### [What the exercise asks]
Word for word, transcribe the data below from the line with "file_id := None;" to the line with "if task_deadline task <? now then", keeping both of those lines.

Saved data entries

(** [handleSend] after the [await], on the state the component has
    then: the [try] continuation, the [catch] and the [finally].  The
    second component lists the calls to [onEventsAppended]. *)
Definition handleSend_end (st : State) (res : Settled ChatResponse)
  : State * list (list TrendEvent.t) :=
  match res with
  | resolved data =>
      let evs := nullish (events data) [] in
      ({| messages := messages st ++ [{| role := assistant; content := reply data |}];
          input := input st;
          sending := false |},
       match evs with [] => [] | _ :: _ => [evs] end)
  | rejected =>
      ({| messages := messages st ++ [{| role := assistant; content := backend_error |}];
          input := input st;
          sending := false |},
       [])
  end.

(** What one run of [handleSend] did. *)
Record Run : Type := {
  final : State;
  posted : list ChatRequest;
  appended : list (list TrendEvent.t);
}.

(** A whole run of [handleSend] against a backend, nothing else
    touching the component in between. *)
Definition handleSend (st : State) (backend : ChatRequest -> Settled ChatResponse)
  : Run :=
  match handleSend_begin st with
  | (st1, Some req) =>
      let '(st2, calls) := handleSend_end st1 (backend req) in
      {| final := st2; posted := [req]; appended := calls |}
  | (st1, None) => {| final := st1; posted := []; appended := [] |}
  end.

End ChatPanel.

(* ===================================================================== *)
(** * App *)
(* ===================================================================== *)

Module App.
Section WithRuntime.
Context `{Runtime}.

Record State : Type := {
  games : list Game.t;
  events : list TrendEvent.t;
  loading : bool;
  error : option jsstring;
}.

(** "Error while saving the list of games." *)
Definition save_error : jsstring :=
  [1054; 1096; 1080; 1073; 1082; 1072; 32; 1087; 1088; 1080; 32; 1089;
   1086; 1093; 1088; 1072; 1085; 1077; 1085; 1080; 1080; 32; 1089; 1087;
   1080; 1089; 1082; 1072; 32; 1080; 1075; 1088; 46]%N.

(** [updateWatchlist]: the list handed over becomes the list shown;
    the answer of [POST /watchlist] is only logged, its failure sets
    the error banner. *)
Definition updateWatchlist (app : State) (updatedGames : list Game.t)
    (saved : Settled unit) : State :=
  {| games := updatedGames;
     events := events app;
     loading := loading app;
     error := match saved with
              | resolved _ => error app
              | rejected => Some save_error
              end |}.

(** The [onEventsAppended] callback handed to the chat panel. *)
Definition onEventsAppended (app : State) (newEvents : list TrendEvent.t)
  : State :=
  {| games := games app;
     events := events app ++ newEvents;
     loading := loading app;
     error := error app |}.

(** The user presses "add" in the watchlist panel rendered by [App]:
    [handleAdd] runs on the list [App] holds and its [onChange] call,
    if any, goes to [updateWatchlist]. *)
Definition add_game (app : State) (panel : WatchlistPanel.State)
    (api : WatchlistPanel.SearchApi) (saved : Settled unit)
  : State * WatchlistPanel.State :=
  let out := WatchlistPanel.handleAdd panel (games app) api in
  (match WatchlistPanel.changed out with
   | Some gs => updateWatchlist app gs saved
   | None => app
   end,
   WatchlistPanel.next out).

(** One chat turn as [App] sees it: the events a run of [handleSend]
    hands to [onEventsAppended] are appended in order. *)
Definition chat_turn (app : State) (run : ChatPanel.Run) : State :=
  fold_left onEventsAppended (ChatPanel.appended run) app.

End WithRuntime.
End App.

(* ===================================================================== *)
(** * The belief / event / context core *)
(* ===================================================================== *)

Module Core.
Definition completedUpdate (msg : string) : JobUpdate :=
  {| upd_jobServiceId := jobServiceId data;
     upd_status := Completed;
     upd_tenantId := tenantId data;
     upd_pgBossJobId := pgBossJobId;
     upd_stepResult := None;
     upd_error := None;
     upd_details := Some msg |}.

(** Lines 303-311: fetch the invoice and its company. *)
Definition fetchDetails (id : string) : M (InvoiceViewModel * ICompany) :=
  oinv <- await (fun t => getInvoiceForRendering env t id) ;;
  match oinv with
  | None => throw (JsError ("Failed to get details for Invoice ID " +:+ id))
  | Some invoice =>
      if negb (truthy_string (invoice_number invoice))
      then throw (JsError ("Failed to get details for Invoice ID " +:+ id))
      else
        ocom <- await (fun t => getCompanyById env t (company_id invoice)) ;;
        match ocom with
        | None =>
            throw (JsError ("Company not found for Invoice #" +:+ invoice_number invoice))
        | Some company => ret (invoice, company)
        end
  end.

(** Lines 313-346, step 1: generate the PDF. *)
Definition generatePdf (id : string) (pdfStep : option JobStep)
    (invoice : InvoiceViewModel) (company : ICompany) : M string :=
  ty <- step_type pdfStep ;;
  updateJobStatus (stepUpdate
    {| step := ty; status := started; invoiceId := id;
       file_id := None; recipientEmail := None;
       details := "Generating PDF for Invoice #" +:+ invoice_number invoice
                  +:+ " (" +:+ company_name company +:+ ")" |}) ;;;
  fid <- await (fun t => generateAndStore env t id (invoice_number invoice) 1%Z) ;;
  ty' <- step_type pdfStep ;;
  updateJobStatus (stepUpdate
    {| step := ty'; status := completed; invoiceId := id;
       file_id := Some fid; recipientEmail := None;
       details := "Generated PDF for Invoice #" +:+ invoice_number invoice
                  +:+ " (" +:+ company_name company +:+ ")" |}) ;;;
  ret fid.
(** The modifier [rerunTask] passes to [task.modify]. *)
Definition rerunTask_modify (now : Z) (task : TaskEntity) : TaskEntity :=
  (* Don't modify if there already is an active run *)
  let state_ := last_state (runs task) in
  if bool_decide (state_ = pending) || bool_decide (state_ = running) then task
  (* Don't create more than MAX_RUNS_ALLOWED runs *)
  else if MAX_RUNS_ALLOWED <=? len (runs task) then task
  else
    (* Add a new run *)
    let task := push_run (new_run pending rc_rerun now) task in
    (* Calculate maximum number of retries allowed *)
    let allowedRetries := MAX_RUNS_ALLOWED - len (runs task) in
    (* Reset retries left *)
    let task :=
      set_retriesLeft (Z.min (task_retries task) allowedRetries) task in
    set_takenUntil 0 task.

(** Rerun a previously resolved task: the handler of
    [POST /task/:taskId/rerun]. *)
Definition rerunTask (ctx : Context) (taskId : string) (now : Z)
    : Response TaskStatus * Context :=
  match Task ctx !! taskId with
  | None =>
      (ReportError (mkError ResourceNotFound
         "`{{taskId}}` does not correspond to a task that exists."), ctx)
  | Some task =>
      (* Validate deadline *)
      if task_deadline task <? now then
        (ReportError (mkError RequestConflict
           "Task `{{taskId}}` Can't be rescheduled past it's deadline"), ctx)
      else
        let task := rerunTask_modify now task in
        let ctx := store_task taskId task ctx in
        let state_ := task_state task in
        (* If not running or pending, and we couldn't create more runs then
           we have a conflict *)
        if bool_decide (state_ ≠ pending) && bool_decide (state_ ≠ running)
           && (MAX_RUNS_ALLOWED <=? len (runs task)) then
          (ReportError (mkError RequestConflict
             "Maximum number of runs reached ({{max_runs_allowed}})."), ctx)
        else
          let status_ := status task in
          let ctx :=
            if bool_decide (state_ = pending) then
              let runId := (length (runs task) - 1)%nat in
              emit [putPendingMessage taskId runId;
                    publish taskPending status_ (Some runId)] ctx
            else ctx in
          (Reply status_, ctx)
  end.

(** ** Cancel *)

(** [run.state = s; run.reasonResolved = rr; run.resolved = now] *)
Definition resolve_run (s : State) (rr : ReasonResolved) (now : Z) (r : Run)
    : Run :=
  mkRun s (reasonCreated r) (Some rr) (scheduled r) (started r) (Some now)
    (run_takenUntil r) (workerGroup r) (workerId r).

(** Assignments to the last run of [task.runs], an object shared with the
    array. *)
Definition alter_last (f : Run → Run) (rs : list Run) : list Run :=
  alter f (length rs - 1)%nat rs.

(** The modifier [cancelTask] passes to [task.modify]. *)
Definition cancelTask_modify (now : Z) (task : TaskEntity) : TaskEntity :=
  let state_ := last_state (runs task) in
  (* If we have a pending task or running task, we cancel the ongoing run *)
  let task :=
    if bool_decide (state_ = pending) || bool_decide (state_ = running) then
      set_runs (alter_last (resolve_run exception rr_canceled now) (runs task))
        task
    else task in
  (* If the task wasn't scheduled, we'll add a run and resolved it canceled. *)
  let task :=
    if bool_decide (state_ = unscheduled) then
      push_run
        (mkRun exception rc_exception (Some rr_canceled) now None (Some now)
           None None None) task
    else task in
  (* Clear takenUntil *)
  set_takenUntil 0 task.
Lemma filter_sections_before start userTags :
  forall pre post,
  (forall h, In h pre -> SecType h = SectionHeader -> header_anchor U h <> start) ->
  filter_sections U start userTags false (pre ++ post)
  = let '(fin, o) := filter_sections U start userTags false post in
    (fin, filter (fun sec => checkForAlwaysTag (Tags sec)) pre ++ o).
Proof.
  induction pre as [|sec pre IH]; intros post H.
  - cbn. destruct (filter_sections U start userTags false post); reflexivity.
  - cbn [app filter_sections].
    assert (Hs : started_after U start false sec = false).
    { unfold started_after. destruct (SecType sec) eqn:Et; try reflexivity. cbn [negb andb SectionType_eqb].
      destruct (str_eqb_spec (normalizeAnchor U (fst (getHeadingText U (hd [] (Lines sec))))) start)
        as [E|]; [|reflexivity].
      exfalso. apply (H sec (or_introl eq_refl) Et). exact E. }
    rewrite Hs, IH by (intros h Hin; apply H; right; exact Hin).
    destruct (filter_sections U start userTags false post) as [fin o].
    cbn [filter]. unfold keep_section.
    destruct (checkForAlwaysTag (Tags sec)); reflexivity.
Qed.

### [Response for this exercise]
       file_id := None; recipientEmail := None;
       details := "Generating PDF for Invoice #" +:+ invoice_number invoice
                  +:+ " (" +:+ company_name company +:+ ")" |}) ;;;
  fid <- await (fun t => generateAndStore env t id (invoice_number invoice) 1%Z) ;;
  ty' <- step_type pdfStep ;;
  updateJobStatus (stepUpdate
    {| step := ty'; status := completed; invoiceId := id;
       file_id := Some fid; recipientEmail := None;
       details := "Generated PDF for Invoice #" +:+ invoice_number invoice
                  +:+ " (" +:+ company_name company +:+ ")" |}) ;;;
  ret fid.
(** The modifier [rerunTask] passes to [task.modify]. *)
Definition rerunTask_modify (now : Z) (task : TaskEntity) : TaskEntity :=
  (* Don't modify if there already is an active run *)
  let state_ := last_state (runs task) in
  if bool_decide (state_ = pending) || bool_decide (state_ = running) then task
  (* Don't create more than MAX_RUNS_ALLOWED runs *)
  else if MAX_RUNS_ALLOWED <=? len (runs task) then task
  else
    (* Add a new run *)
    let task := push_run (new_run pending rc_rerun now) task in
    (* Calculate maximum number of retries allowed *)
    let allowedRetries := MAX_RUNS_ALLOWED - len (runs task) in
    (* Reset retries left *)
    let task :=
      set_retriesLeft (Z.min (task_retries task) allowedRetries) task in
    set_takenUntil 0 task.

(** Rerun a previously resolved task: the handler of
    [POST /task/:taskId/rerun]. *)
Definition rerunTask (ctx : Context) (taskId : string) (now : Z)
    : Response TaskStatus * Context :=
  match Task ctx !! taskId with
  | None =>
      (ReportError (mkError ResourceNotFound
         "`{{taskId}}` does not correspond to a task that exists."), ctx)
  | Some task =>
      (* Validate deadline *)
      if task_deadline task <? now then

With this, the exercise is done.